Menorca - Megalithhochburg im Mittelmeer

Menorca („die Kleinere“) ist die zu Unrecht weniger bereiste Nachbarinsel Mallorcas („die Größere“).

Sie hat zwar keine kilometerlangen Sandstrände zu bieten, bewahrt dafür aber etwas viel Wertvolleres: ihren unglaublichen archäologischen Reichtum.

Keine andere Insel im Mittelmeer bietet eine so hohe Konzentration an archäologischen Stätten (rund 1600!) als Menorca. Diese Zahl erscheint noch unglaublicher, wenn man bedenkt, daß die Insel nur etwa 65 km lang und ca. 25 km in breit ist.

Zwei antike Bauformen, die sogenannte „Taula“ und die „Naveta“, gibt es nirgendwo sonst auf der Welt. Nicht umsonst hat im Jahr 2017 die Regierung 32 besonders bemerkenswerte Monumente zur Aufnahme in die Liste des UNESCO-Weltkulturerbes vorgeschlagen.

Wer hinter der geheimnisvollen „Talayotkultur“ steckt, die uns die mächtigen Bauten hinterlassen haben, weiß niemand so genau.

 

Nachfolgend ein paar Hintergrundinformationen zu den Stätten:

 

Talayot

Talayot bedeutet „Turm“ und beschreibt die etwa 300 auf Menorca existenten Bauten.

Sie werden auf eine Entstehung um 850 - 550 v. Chr. geschätzt.
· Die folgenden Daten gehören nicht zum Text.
(* ===== verification/FlowControl.v ===== *)
(** * FlowControl: what the ports of a link keep

    The credits of [portControl.cc], seen from the two ports of a link between
    routers. The part of a port that credits are about is its [flow]; every
    operation has a lemma that says what it does to the flow. From these follow
    the conservation of credits over the two ports and the events in flight
    between them, and that no buffer overflows. A second group of lemmas follows
    the timer of the output: a port that sleeps has nothing it could send. *)

From S2P Require Import Prelude Merlin Arbitration PortControl.

(** ** The flow of a port *)

Section flow.
Context {T D A : Type} {HT : Topology T D} {HA : SingleArbitration A}.
Abbreviation St := (Port D A).
Implicit Types (p : St) (topo : T) (vc : Z) (k : nat).

(** What the port has sent over its link, in order. *)
Definition sent p : list (link_event D) :=
  omap (fun a => match a with LinkSend e => Some e | _ => None end) (actions p).

(** Together with the constants of the port: its number, whether an endpoint is
    behind it, the number of virtual channels. *)
Record flow := mkFlow {
  f_port : Z * bool * Z;
  f_in : list (list (internal_router_event D));
  f_out : list (list (internal_router_event D));
  f_xbar : list Z;
  f_ret : list Z;
  f_credits : list Z;
  f_sent : list (link_event D)
}.
#[local] Instance flow_eta : Eta flow := fun f =>
  mkFlow (f_port f) (f_in f) (f_out f) (f_xbar f) (f_ret f) (f_credits f) (f_sent f).

Definition flow_of p : flow :=
  mkFlow (port_number p, host_port p, num_vcs p) (input_buf p) (output_buf p) (xbar_in_credits p) (port_ret_credits p) (port_out_credits p) (sent p).

(** The packets of one virtual channel on a link, and the credits for it. *)
Definition data_for k (e : link_event D) : Z :=
  match e with Internal ev => if ire_vc ev =? Z.of_nat k then getFlitCount ev else 0 | _ => 0 end.
Definition credit_for k (e : link_event D) : Z :=
  match e with Credit vc c => if vc =? Z.of_nat k then c else 0 | _ => 0 end.
Definition flits : list (internal_router_event D) -> Z := total getFlitCount.

(** The two accounts of a virtual channel: credits for the other side's buffer,
    and space of the own one; and the account of the output buffer. *)
Definition out_account k (f : flow) : Z := f_credits f !!! k + total (data_for k) (f_sent f).
Definition in_account k (f : flow) : Z :=
  flits (f_in f !!! k) + f_ret f !!! k + total (credit_for k) (f_sent f).
Definition buffer_account k (f : flow) : Z := f_xbar f !!! k + flits (f_out f !!! k).

Definition keeps_flow : relation St := fun p p' => flow_of p' = flow_of p.
#[local] Instance keeps_flow_preorder : PreOrder keeps_flow.
Proof. apply frame_preorder. Qed.

Lemma sent_app p l : sent (p <| actions ::= fun a => a ++ l |>)
  = sent p ++ omap (fun a => match a with LinkSend e => Some e | _ => None end) l.
Proof. unfold sent. cbn. apply omap_app. Qed.

Lemma act_flow (a : action D) p r p' :
  act a p = Ok (r, p') ->
  flow_of p' = match a with LinkSend e => (flow_of p) <| f_sent := sent p ++ [e] |> | _ => flow_of p end.
Proof.
  intros [= _ <-]. unfold flow_of. rewrite sent_app. cbn.
  destruct a; try done; by rewrite app_nil_r.
Qed.

Lemma wake_flow now b : steps keeps_flow (wake now b).
Proof.
  unfold wake. steps_walk; try (intros p r p' H; unfold keeps_flow; by rewrite (act_flow _ _ _ _ H)).
  apply steps_modify. by intros.
Qed.

Lemma track_lengths_flow vc d : steps keeps_flow (track_lengths vc d).
Proof. unfold track_lengths. steps_walk. apply steps_modify. by intros. Qed.

Lemma end_idle_flow now : steps keeps_flow (end_idle now).
Proof.
  unfold end_idle. steps_walk; [|apply steps_modify; by intros].
  intros p r p' H. unfold keeps_flow. by rewrite (act_flow _ _ _ _ H).
Qed.

Lemma add_at_Ok l i d l' :
  add_at l i d = Ok l' <->
  0 <= i < Z.of_nat (length l) /\ l' = <[Z.to_nat i := l !!! Z.to_nat i + d]> l.
Proof.
  unfold add_at. rewrite res_bind_Ok. split.
  - intros (v & [Hi Hv]%at_index_Ok & [Hr ->]%set_index_Ok). split; [done|].
    by rewrite (list_lookup_total_correct _ _ _ Hv).
  - intros [Hi ->]. destruct (at_index_in_range l i Hi) as [v Hv]. exists v. split; [done|].
    apply at_index_Ok in Hv as [_ Hv]. rewrite (list_lookup_total_correct _ _ _ Hv).
    by apply set_index_in_range.
Qed.

Lemma flow_set_out p b : flow_of (p <| output_buf := b |>) = (flow_of p) <| f_out := b |>.
Proof. done. Qed.

Lemma flow_set_ret p l : flow_of (p <| port_ret_credits := l |>) = (flow_of p) <| f_ret := l |>.
Proof. done. Qed.

Ltac flow_step :=
  match goal with
  | H : wake _ _ _ = Ok _ |- _ => apply wake_flow in H; unfold keeps_flow in H
  | H : track_lengths _ _ _ = Ok _ |- _ => apply track_lengths_flow in H; unfold keeps_flow in H
  | H : act _ _ = Ok _ |- _ => apply act_flow in H
  end.
(* ===== verification/LinkSystem.v ===== *)
(** * LinkSystem: two ports and the link between them

    The transition system of the two ports of a link between routers, each with
    its router's crossbar, its output timer and the events of the other port as
    its environment. The link delivers what a port sends in order. The theorems
    hold in every state the system can reach from the credits exchanged in the
    init phase. *)

From stdpp Require Import relations.
From S2P Require Import Prelude Merlin Arbitration PortControl FlowControl Outlet Grid GridRoute GridShape.

(** ** The system *)

Section link.
Context {T D A : Type} {HT : Topology T D} {HA : SingleArbitration A}.

(** One end of the link: the topology object of its router, the port, how many of
    the events of the other end have arrived, and how many of its timer events
    have fired. *)
Record side := mkSide { s_topo : T; s_port : Port D A; taken : nat; fired : nat }.

Inductive side_step (incoming : list (link_event D)) : side -> side -> Prop :=
| crossbar_sends now ev vc s p :
    spaceToSend vc (getFlitCount ev) (s_port s) = Ok true -> 0 <= getFlitCount ev ->
    send now ev vc (s_port s) = Ok (tt, p) ->
    side_step incoming s (mkSide (s_topo s) p (taken s) (fired s))
| crossbar_takes vc s ev p :
    recv (s_topo s) vc (s_port s) = Ok (ev, p) ->
    side_step incoming s (mkSide (s_topo s) p (taken s) (fired s))
| router_controls now ev s p :
    sendCtrlEvent now ev (s_port s) = Ok (tt, p) ->
    side_step incoming s (mkSide (s_topo s) p (taken s) (fired s))
| timer_fires now s p :
    (fired s < timers (s_port s))%nat -> handle_output now (s_port s) = Ok (tt, p) ->
    side_step incoming s (mkSide (s_topo s) p (taken s) (S (fired s)))
| event_arrives now e s p :
    incoming !! taken s = Some e -> handle_input_r2r (s_topo s) now e (s_port s) = Ok (tt, p) ->
    side_step incoming s (mkSide (s_topo s) p (S (taken s)) (fired s)).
Ihre Bedeutung ist ungeklärt. Man geht davon aus, daß es sich um Wachtürme oder Kommunikationsposten zwischen den Dörfern gehandelt hat. Warum haben dann aber manche Dörfer gleich mehrere solcher Türme besessen?

Diesen Bauten hat die Frühkultur Menorcas ihren heutigen Namen zu verdanken: Talayotkultur.

 

Naveta

Diese ganz aus Steinen errichteten Gebäude erinnern an einen umgedrehten Schiffsrumpf. Deswegen ist der Name sehr treffend (nave = Schiff). Sie verfügen teilweise über ein niedriges, zweites Stockwerk.

Navetas wurden zwischen 1050 und 850 v. Chr. als Begräbnisstätte genutzt. Ob sie als solche auch errichtet wurden, ist nicht bekannt.

Die Bauten sind einzigartig auf Menorca.

 

Taula(-stätten)

Taula bedeutet „Tisch“ und steht damit in erster Linie für das zentrale T-förmige Element. 

Als „Taula“ wird jedoch auch der gesamte Komplex, der das Element umschließt, bezeichnet.

Es handelt hierbei sich um meist hufeisenförmige Anlagen, die auch in der Antike kein Dach getragen haben sollen.

Ihr Zweck ist unbekannt (abgesehen von der Globalbezeichnung „Kultstätte“, von der wir hier absehen wollen).

Ihre Entstehungszeit wird auf 550 - 123 v. Chr. datiert.

Taulas gibt es nur auf Menorca.

 

Naviformen

Im Gegensatz zu den Navetas handelt es sich hierbei um bootsförmige Grundmauern, die als die Reste früherer Wohnräume angesehen werden (etwa 1600 - 1050 v. Chr.).

Die heute nicht mehr vorhandenen Dächer sollen einmal aus hölzernen Dachbalken, Steinen und Tonerde bestanden haben.

 

Hypostylon

Diese Säulenräume gibt es in verschiedenen Ausführungen, mit einer einzelnen oder mehreren Säulen, welche Dachkonstruktionen aus großen Steinplatten tragen oder trugen.

 

Hypogäum

Auf Menorca gibt es zahlreiche unter- und oberirdische Höhlen und Hohlräume, die in unterschiedlichen Ausführungen angelegt wurden. Obwohl Hypogäum übersetzt „das unter der Erde Liegende“ bedeutet, faßt man alle unter diesem Begriff zusammen. Vom einfachen Hohlraum über längliche Grundrisse bis hin zu komplexen Räumen mit Säulen und Nischen ist alles vertreten.

In einigen hat man Skelette gefunden, weswegen man davon ausgeht, daß sie zwischen 1600 - 123 v. Chr. als Bestattungsorte genutzt wurden.

Ihre Urheber und wahre Funktion liegen jedoch im Dunkeln.

 

Zirkel

Die nach heutiger Vorstellung monumentalen Wohnhäuser der Posttalayotkultur (550 - 123 v. Chr.) werden auch  als Zirkel bezeichnet. Die mehr oder weniger runden Grundrisse beinhalten einen Innenhof, von dem aus einzelne Räume abzweigen.

 

Mehrere dieser Zirkel werden zusammen mit Taula und Talayot als Dorf gedeutet, welches häufig von einer Außenmauer umrahmt war.